Rather than training specific muscles with intensity while completing neglecting others, Joseph Pilates believed we should work towards the uniform development of our whole body. And here are two important reasons why.
Injury Prevention
When you develop your big gross motor movers, like the quads and glutes and lats, without training the smaller muscles that stabilize the spine or support the joint, you create an imbalance. The big muscle is likely already stronger, relatively speaking, then the smaller, supporting muscles. And by focusing your training on it, you exacerbate that imbalance. Now when the bigger, stronger muscle pulls on your bones, the smaller muscles will struggle to balance its pull—and voila, the risk of injury increases. It’s like hanging a really heavy painting on a very thin wall. The wall just can’t support it. And your spine, or your shoulder, or whatever other joint you want to think of, can’t always support the strong pull of your gym-developed big muscles.

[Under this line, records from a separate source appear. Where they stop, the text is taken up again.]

(** * RDT 3.0 receiver (receiver.py): checksum codec, ack packets and the
    alternating-bit receive loop.

    The Python program is embedded function by function.  A Python [str] is a
    list of Unicode code points, a [bytes] object a list of byte values; the
    UTF-8 codec between them is written out, because [checksum] sums encoded
    bytes while [len] and slicing count code points.  Python integers are [Z].
    Exceptions are values of [exn]; a call that may raise returns a [result].

    The socket is the environment of the data phase: its answers to
    [recv(30)] and [sendall] are given, pass by pass, as a list of [io]
    records, and the loop of [start_receiver] is a function of that list and
    of the session (the local variables of [start_receiver]).

    The whole call of [start_receiver] and the entry point of the script are
    built on top of that: the socket answers from a [socket_script], the
    three time stamps come from a [clock], and a call yields a [run]: the
    lines printed, the byte strings sent, whether the socket was closed, and
    how the call ended.  Creating the socket, [settimeout], [close] and
    [print] are taken to succeed.

    Definitions come first, then the properties: strings and UTF-8, the
    checksum codec, single passes of the loop, the loop, the statistics, the
    theorems at sample traffic, and then further properties of the codec,
    of the loop, of the handshake and of whole runs. *)

From Stdlib Require Import String Ascii NArith ZArith List Bool Lia.
Import ListNotations.

Open Scope Z_scope.

(** ** Python values *)

(** Code points of a [str]; a Python string only holds values below 0x110000. *)
Definition str := list N.

(** Byte values of a [bytes] object, each below 256. *)
Definition bytes := list N.

(** An ASCII literal of the source as a [str]. *)
Definition py (s : string) : str :=
  map N_of_ascii (list_ascii_of_string s).

(** The exception classes that the modelled code can meet.  The three
    [Connection...Error] classes and [BrokenPipeError] are sibling subclasses
    of [ConnectionError]; none is a subclass of another. *)
Inductive exn : Type :=
| UnicodeEncodeError
| UnicodeDecodeError
| ValueError
| IndexError
| ConnectionAbortedError
| ConnectionResetError
| BrokenPipeError
| TimeoutError
| OSError.

Inductive result (A : Type) : Type :=
| Ok (a : A)
| Raise (e : exn).
Arguments Ok {A} a.
Arguments Raise {A} e.

Definition rbind {A B : Type} (r : result A) (k : A -> result B) : result B :=
  match r with
  | Ok a => k a
  | Raise e => Raise e
  end.

Declare Scope result_scope.
Delimit Scope result_scope with result.
Notation "x <- r ;; k" := (rbind r (fun x => k))
  (at level 61, r at next level, right associativity) : result_scope.

(** [a == b] on strings. *)
Fixpoint str_eqb (a b : str) : bool :=
  match a, b with
  | [], [] => true
  | x :: a', y :: b' => (x =? y)%N && str_eqb a' b'
  | _, _ => false
  end.

(** [msg[:-k]], [msg[-k:]] and [msg[lo:hi]] for literal bounds [0 < k] and
    [0 <= lo <= hi]: slices never raise, they clip to the string. *)
Definition slice_drop_last (k : nat) (msg : str) : str :=
  firstn (length msg - k) msg.

Definition slice_last (k : nat) (msg : str) : str :=
  skipn (length msg - k) msg.

Definition slice (lo hi : nat) (msg : str) : str :=
  firstn (hi - lo) (skipn lo msg).

(** [msg[0]] as a code point; an empty string raises. *)
Definition subscript0 (msg : str) : result N :=
  match msg with
  | [] => Raise IndexError
  | c :: _ => Ok c
  end.

(** ** UTF-8 *)

(** [chr(c).encode("utf-8")].  Lone surrogates cannot be encoded. *)
Definition encode_char (c : N) : result bytes :=
  if (c <? 0x80)%N then Ok [c]
  else if (c <? 0x800)%N then
    Ok [N.lor 0xC0 (N.shiftr c 6); N.lor 0x80 (N.land c 0x3F)]
  else if (c <? 0x10000)%N then
    if ((0xD800 <=? c) && (c <=? 0xDFFF))%N then Raise UnicodeEncodeError
    else Ok [N.lor 0xE0 (N.shiftr c 12);
             N.lor 0x80 (N.land (N.shiftr c 6) 0x3F);
             N.lor 0x80 (N.land c 0x3F)]
  else if (c <? 0x110000)%N then
    Ok [N.lor 0xF0 (N.shiftr c 18);
        N.lor 0x80 (N.land (N.shiftr c 12) 0x3F);
        N.lor 0x80 (N.land (N.shiftr c 6) 0x3F);
        N.lor 0x80 (N.land c 0x3F)]
  else Raise UnicodeEncodeError.

(** [msg.encode("utf-8")] *)
Fixpoint encode_utf8 (msg : str) : result bytes :=
  match msg with
  | [] => Ok []
  | c :: rest =>
      match encode_char c, encode_utf8 rest with
      | Ok b, Ok bs => Ok (b ++ bs)
      | Raise e, _ => Raise e
      | _, Raise e => Raise e
      end
  end.

Definition is_cont (b : N) : bool := ((0x80 <=? b) && (b <=? 0xBF))%N.

Definition cont_bits (b : N) : N := N.land b 0x3F.

(** [raw.decode("utf-8")] with the default strict error handler: truncated
    sequences, stray continuation bytes, overlong forms, surrogates and values
    past 0x10FFFF all raise [UnicodeDecodeError]. *)
Fixpoint decode_utf8 (raw : bytes) : result str :=
  match raw with
  | [] => Ok []
  | b0 :: r1 =>
      if (b0 <? 0x80)%N then
        match decode_utf8 r1 with
        | Ok s => Ok (b0 :: s)
        | Raise e => Raise e
        end
      else if ((0xC2 <=? b0) && (b0 <=? 0xDF))%N then
        match r1 with
        | b1 :: r2 =>
            if is_cont b1 then
              match decode_utf8 r2 with
              | Ok s => Ok (N.lor (N.shiftl (N.land b0 0x1F) 6) (cont_bits b1) :: s)
              | Raise e => Raise e
              end
            else Raise UnicodeDecodeError
        | _ => Raise UnicodeDecodeError
        end
      else if ((0xE0 <=? b0) && (b0 <=? 0xEF))%N then
        match r1 with
        | b1 :: b2 :: r3 =>
            let c := N.lor (N.shiftl (N.land b0 0x0F) 12)
                       (N.lor (N.shiftl (cont_bits b1) 6) (cont_bits b2)) in
            if (is_cont b1 && is_cont b2 && (0x800 <=? c)%N
                && negb ((0xD800 <=? c) && (c <=? 0xDFFF))%N)%bool then
              match decode_utf8 r3 with
              | Ok s => Ok (c :: s)
              | Raise e => Raise e
              end
            else Raise UnicodeDecodeError
        | _ => Raise UnicodeDecodeError
        end
      else if ((0xF0 <=? b0) && (b0 <=? 0xF4))%N then
        match r1 with
        | b1 :: b2 :: b3 :: r4 =>
            let c := N.lor (N.shiftl (N.land b0 0x07) 18)
                       (N.lor (N.shiftl (cont_bits b1) 12)
                          (N.lor (N.shiftl (cont_bits b2) 6) (cont_bits b3))) in
            if (is_cont b1 && is_cont b2 && is_cont b3
                && (0x10000 <=? c)%N && (c <? 0x110000)%N)%bool then
              match decode_utf8 r4 with
              | Ok s => Ok (c :: s)
              | Raise e => Raise e
              end
            else Raise UnicodeDecodeError
        | _ => Raise UnicodeDecodeError
        end
      else Raise UnicodeDecodeError
  end.

(** ** Decimal formatting of integers *)

(** Decimal digits of [n], most significant first, pushed in front of [acc];
    [fuel] bounds the number of digits. *)
Fixpoint digits_aux (fuel : nat) (n : N) (acc : str) : str :=
  match fuel with
  | O => acc
  | S k =>
      let acc' := (48 + n mod 10)%N :: acc in
      if (n <? 10)%N then acc' else digits_aux k (n / 10)%N acc'
  end.

(** A number has no more decimal digits than binary ones. *)
Definition decimal (n : N) : str := digits_aux (S (N.size_nat n)) n [].

(** [str(z)], as used by ["{}".format(z)] on an integer. *)
Definition str_of_int (z : Z) : str :=
  if z <? 0 then 45%N :: decimal (Z.to_N (- z)) else decimal (Z.to_N z).

(** Zero padding on the left up to [width] characters. *)
Definition zfill (width : nat) (s : str) : str :=
  repeat 48%N (width - length s) ++ s.

(** [format(z, '05d')]: sign-aware zero padding to a minimum width of 5. *)
Definition format_05d (z : Z) : str :=
  if z <? 0 then 45%N :: zfill 4 (decimal (Z.to_N (- z)))
  else zfill 5 (decimal (Z.to_N z)).

(** The character ['0' + d]. *)
Definition digit_char (d : Z) : N := Z.to_N (48 + d).

(** The five decimal digits of [s], most significant first: the decimal
    representation of [s] padded with zeros to five characters, for
    [0 <= s < 100000]. *)
Definition five_digits (s : Z) : str :=
  map digit_char
    [s / 10000 mod 10; s / 1000 mod 10; s / 100 mod 10; s / 10 mod 10; s mod 10].

(** ** Checksum codec (receiver.py, lines 15-57) *)

(** The accumulation loop [for i in range(0, len(msg), 1): s += msg[i]]. *)
Definition sum_bytes (b : bytes) : Z :=
  fold_left (fun s x => s + Z.of_N x) b 0.

Definition checksum (msg : str) : result str :=
  (b <- encode_utf8 msg ;;
   Ok (format_05d (sum_bytes b)))%result.

Definition expected_packet_length : nat := 30.

Definition checksum_verifier (msg : str) : result bool :=
  if (length msg <? expected_packet_length)%nat then Ok false
  else
    let content := slice_drop_last 5 msg in
    (calc_checksum <- checksum content ;;
     let expected_checksum := slice_last 5 msg in
     if str_eqb calc_checksum expected_checksum then Ok true else Ok false)%result.

(** ** The receiver session (receiver.py, [start_receiver], lines 117-231) *)

(** The local variables of [start_receiver] that the data phase mutates,
    together with [outbox]: the byte strings that [clientSocket.sendall]
    took, oldest first (a call that raised adds nothing). *)
Record session : Type := mkSession {
  data : str;
  total_packet_sent : Z;
  total_packet_recv : Z;
  total_corrupted_pkt_recv : Z;
  ACK : Z;
  SEQ : Z;
  outbox : list bytes
}.

(** Lines 121-126, with nothing sent yet. *)
Definition initial : session :=
  {| data := []; total_packet_sent := 0; total_packet_recv := 0;
     total_corrupted_pkt_recv := 0; ACK := 0; SEQ := 0; outbox := [] |}.

(** What the socket answers during one pass through the loop: the outcome of
    [clientSocket.recv(30)] (bytes, empty when the peer has closed, or an
    exception) and the outcome of the one [sendall] the pass may reach. *)
Record io : Type := mkIo {
  recv_reply : result bytes;
  sendall_reply : result unit
}.

(** The socket returns [raw] from [recv] and takes the reply. *)
Definition deliver (raw : bytes) : io :=
  {| recv_reply := Ok raw; sendall_reply := Ok tt |}.

(** [recv] raises [e]. *)
Definition recv_raises (e : exn) : io :=
  {| recv_reply := Raise e; sendall_reply := Ok tt |}.

(** How a statement of the loop body ends: normally with a value, by
    [continue], by [break], or by raising. *)
Inductive flow (A : Type) : Type :=
| Val (a : A)
| Continue
| Break
| Throw (e : exn).
Arguments Val {A} a.
Arguments Continue {A}.
Arguments Break {A}.
Arguments Throw {A} e.

(** Statements: they read and update the session and end in a [flow]. *)
Definition stmt (A : Type) : Type := session -> session * flow A.

Definition ret {A : Type} (a : A) : stmt A := fun s => (s, Val a).

Definition bind {A B : Type} (m : stmt A) (k : A -> stmt B) : stmt B :=
  fun s =>
    match m s with
    | (s', Val a) => k a s'
    | (s', Continue) => (s', Continue)
    | (s', Break) => (s', Break)
    | (s', Throw e) => (s', Throw e)
    end.

Declare Scope stmt_scope.
Delimit Scope stmt_scope with stmt.
Notation "x <- m ;; k" := (bind m (fun x => k))
  (at level 61, m at next level, right associativity) : stmt_scope.
Notation "m ;; k" := (bind m (fun _ => k))
  (at level 61, right associativity) : stmt_scope.

(** A call that may raise, used as a statement. *)
Definition call {A : Type} (r : result A) : stmt A :=
  fun s => match r with
           | Ok a => (s, Val a)
           | Raise e => (s, Throw e)
           end.

Definition get {A : Type} (f : session -> A) : stmt A := fun s => (s, Val (f s)).

Definition update (f : session -> session) : stmt unit := fun s => (f s, Val tt).

Definition continue_ : stmt unit := fun s => (s, Continue).

Definition break_ : stmt unit := fun s => (s, Break).

(** The assignments of the loop body. *)
Definition incr_total_packet_recv (s : session) : session :=
  {| data := data s; total_packet_sent := total_packet_sent s;
     total_packet_recv := total_packet_recv s + 1;
     total_corrupted_pkt_recv := total_corrupted_pkt_recv s;
     ACK := ACK s; SEQ := SEQ s; outbox := outbox s |}.

Definition incr_total_corrupted_pkt_recv (s : session) : session :=
  {| data := data s; total_packet_sent := total_packet_sent s;
     total_packet_recv := total_packet_recv s;
     total_corrupted_pkt_recv := total_corrupted_pkt_recv s + 1;
     ACK := ACK s; SEQ := SEQ s; outbox := outbox s |}.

Improved Circulation is Specific
As if injury prevention wasn’t a strong enough motivation to work all your muscles in an even, balanced way, there’s more. We tend to think that exercise of any kind increases health to the whole body. But not exactly. When you use your muscles, the contraction of that muscle helps pulls blood to the area from the capillaries—bringing oxygen and nutrients to the tissues and removing waste products. However, when you exercise your legs, this affect does not occur in your upper body. Only the areas of the body you use get the improved circulation, nutrition, and waste removal. If you want that kind of health for all your tissues, you have to work all your tissues. That includes your feet, your hands, and your neck. Definitely not the pet muscles you were hoping to strengthen, but ones that need strength, range of motion, movement, and circulation just as much as your six-pack abs.
Multi-tasking Exercise
Joseph Pilates wanted you to work your whole body in every exercise. First of all, that’s highly efficient. We don’t really have time to isolate each muscle and work it effectively every day. But Pilates exercises are also multi-tasking exercises—rather than an isolating clamshell for your deep six rotators, you’re going to do side kicks, which works not only your hip’s external rotators, but also your hip abductors, flexors, extensors, as well as your knee extensors and foot dorsi and plantar flexors, and depending on your form, even your stabilizing shoulder, obliques, and your non-active or standing legs abductors too. Phew! That’s a lot of muscles to work in a single exercise. If you’re aware of your whole body in every Pilates exercise, you can benefit multiple areas at once, ensuring more parts of your body benefit from improved circulation and waste removal, and ensuring a better chance of uniform development of your body that will help prevent injury.
So don’t play favorites. Work everything. Give every muscle some love and attention, and better yet, do it in whole body exercise!